◆ EXERCISE REQUIREMENTS:
Find the lines of data that contain the string "only", then list them.

(Dataset items)

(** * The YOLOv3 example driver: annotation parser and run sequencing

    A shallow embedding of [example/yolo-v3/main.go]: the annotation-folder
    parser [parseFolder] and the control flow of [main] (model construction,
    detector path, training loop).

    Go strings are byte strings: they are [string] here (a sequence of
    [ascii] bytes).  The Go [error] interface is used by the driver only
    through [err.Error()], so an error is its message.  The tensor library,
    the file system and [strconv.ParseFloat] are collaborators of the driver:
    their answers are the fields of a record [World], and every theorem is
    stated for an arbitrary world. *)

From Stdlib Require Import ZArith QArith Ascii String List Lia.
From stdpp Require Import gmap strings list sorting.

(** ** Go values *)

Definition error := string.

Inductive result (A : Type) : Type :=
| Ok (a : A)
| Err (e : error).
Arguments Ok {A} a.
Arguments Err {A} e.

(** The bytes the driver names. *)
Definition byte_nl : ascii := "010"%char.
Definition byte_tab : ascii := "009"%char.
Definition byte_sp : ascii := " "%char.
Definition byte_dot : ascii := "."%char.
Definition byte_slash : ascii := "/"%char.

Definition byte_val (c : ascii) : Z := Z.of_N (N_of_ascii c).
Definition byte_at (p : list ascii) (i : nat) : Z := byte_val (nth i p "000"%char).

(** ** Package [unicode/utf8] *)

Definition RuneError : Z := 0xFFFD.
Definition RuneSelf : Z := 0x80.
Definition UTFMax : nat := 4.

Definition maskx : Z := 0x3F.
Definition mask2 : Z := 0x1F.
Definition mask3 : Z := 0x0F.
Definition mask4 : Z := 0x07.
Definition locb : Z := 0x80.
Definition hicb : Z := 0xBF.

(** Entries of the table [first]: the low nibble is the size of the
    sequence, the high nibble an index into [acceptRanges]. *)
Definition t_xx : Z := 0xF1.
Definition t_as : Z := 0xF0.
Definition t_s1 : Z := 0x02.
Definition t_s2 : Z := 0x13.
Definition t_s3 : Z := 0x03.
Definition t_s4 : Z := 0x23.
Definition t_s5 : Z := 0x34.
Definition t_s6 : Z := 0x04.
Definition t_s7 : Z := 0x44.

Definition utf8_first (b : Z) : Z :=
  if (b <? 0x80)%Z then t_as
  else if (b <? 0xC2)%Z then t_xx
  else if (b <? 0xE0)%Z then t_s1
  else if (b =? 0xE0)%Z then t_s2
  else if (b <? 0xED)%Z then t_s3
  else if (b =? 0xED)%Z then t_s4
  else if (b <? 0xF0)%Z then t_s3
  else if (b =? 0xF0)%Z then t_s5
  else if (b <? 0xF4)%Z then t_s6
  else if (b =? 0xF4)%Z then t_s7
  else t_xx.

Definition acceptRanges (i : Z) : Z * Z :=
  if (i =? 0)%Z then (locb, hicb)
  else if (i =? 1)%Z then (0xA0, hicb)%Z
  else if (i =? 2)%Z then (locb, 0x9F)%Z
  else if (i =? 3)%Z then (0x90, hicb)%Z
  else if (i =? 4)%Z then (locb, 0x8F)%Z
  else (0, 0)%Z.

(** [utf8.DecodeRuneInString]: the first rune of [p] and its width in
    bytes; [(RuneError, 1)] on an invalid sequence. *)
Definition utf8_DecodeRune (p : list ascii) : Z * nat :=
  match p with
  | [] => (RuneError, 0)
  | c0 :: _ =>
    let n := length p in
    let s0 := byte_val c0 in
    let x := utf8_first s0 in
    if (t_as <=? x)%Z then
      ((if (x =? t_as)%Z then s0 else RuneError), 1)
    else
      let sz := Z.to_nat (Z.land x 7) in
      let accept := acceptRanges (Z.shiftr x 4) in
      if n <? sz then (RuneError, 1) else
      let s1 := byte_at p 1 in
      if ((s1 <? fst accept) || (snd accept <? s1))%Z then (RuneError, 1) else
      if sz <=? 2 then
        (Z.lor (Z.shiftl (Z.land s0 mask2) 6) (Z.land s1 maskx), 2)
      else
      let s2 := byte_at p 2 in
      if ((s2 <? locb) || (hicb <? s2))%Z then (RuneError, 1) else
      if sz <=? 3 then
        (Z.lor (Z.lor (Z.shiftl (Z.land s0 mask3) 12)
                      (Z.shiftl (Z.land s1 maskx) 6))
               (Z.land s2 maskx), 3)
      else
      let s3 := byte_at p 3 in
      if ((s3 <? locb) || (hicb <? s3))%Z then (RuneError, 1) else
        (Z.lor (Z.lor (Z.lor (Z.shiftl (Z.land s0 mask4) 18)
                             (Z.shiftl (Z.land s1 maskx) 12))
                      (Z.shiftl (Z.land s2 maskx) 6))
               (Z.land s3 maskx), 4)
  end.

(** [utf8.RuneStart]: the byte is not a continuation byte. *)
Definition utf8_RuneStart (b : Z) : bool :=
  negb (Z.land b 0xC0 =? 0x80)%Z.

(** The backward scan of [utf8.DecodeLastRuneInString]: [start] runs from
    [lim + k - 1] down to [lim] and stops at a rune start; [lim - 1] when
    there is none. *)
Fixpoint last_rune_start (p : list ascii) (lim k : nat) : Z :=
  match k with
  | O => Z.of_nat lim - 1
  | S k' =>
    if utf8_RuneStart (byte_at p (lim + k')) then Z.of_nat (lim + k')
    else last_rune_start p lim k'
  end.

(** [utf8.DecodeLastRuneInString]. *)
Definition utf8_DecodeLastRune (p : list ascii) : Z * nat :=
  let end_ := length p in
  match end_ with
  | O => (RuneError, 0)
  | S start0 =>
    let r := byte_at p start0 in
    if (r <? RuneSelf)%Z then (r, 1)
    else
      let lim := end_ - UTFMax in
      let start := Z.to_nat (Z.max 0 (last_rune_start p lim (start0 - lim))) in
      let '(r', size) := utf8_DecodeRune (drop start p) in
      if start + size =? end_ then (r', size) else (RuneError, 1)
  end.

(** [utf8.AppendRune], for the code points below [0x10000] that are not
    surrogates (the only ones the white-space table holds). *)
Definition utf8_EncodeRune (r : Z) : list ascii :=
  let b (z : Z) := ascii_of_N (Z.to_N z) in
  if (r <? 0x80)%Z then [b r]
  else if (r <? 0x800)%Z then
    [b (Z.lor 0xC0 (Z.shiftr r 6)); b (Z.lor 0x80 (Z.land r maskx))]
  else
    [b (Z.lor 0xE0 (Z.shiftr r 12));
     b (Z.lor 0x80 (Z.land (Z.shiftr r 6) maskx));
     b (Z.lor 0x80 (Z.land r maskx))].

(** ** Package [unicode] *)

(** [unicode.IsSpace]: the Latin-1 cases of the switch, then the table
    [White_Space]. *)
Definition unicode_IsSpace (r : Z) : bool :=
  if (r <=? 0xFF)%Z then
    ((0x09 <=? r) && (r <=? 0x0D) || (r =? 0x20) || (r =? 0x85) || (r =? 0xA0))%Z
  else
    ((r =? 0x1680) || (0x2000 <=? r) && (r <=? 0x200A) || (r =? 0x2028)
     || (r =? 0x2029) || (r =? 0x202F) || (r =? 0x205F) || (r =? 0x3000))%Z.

---

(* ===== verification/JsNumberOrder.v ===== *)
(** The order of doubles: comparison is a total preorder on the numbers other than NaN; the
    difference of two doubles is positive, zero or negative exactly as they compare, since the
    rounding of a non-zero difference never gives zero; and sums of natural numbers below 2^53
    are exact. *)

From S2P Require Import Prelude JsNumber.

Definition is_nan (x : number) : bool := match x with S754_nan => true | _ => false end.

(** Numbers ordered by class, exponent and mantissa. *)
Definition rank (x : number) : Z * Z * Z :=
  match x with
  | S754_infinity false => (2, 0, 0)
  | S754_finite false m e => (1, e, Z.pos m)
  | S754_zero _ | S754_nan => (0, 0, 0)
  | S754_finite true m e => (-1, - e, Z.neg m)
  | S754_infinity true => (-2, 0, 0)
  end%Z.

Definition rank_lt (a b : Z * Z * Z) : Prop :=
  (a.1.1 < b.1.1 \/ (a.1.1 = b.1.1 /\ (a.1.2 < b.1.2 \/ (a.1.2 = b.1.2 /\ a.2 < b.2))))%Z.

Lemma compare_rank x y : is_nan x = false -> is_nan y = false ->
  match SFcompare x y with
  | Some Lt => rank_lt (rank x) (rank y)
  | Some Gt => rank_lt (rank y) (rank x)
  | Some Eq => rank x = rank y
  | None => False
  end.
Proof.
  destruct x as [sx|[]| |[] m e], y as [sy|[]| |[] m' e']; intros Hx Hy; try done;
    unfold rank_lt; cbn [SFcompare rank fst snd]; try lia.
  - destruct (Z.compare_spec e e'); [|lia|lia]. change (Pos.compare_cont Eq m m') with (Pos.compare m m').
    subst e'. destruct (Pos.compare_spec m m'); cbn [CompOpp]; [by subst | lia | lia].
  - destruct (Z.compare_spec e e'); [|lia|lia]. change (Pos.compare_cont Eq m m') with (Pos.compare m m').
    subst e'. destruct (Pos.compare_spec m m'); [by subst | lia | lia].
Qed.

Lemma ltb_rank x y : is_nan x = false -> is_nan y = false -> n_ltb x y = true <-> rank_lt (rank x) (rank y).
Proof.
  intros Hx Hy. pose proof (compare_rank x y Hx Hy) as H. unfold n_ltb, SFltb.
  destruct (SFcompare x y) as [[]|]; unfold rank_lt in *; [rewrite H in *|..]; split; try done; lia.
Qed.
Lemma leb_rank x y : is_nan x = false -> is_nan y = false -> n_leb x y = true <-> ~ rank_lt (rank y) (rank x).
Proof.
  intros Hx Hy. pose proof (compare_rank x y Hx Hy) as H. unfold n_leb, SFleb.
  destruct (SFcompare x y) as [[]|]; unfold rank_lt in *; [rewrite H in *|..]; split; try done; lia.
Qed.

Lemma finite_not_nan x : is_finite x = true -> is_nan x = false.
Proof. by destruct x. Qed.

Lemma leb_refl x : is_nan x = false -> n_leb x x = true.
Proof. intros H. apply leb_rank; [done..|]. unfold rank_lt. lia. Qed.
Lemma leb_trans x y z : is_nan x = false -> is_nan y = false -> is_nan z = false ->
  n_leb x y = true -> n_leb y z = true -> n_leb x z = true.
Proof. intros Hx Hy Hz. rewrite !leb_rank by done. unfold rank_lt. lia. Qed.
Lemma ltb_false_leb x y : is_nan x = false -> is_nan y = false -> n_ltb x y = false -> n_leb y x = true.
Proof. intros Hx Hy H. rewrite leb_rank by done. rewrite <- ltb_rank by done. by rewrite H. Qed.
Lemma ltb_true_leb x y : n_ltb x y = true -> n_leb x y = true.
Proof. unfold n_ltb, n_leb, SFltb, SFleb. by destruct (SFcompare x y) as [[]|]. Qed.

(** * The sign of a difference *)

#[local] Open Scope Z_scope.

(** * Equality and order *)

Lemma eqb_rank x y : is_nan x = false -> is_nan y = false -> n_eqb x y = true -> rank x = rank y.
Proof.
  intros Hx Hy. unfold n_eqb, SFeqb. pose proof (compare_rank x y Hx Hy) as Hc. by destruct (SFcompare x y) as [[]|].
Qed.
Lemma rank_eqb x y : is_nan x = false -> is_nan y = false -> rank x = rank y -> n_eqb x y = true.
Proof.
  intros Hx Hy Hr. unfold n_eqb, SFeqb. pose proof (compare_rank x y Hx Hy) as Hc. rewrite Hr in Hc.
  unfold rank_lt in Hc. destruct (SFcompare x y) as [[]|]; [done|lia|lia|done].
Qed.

◆ FINISHED TASK:
    [ascii] bytes).  The Go [error] interface is used by the driver only
    surrogates (the only ones the white-space table holds). *)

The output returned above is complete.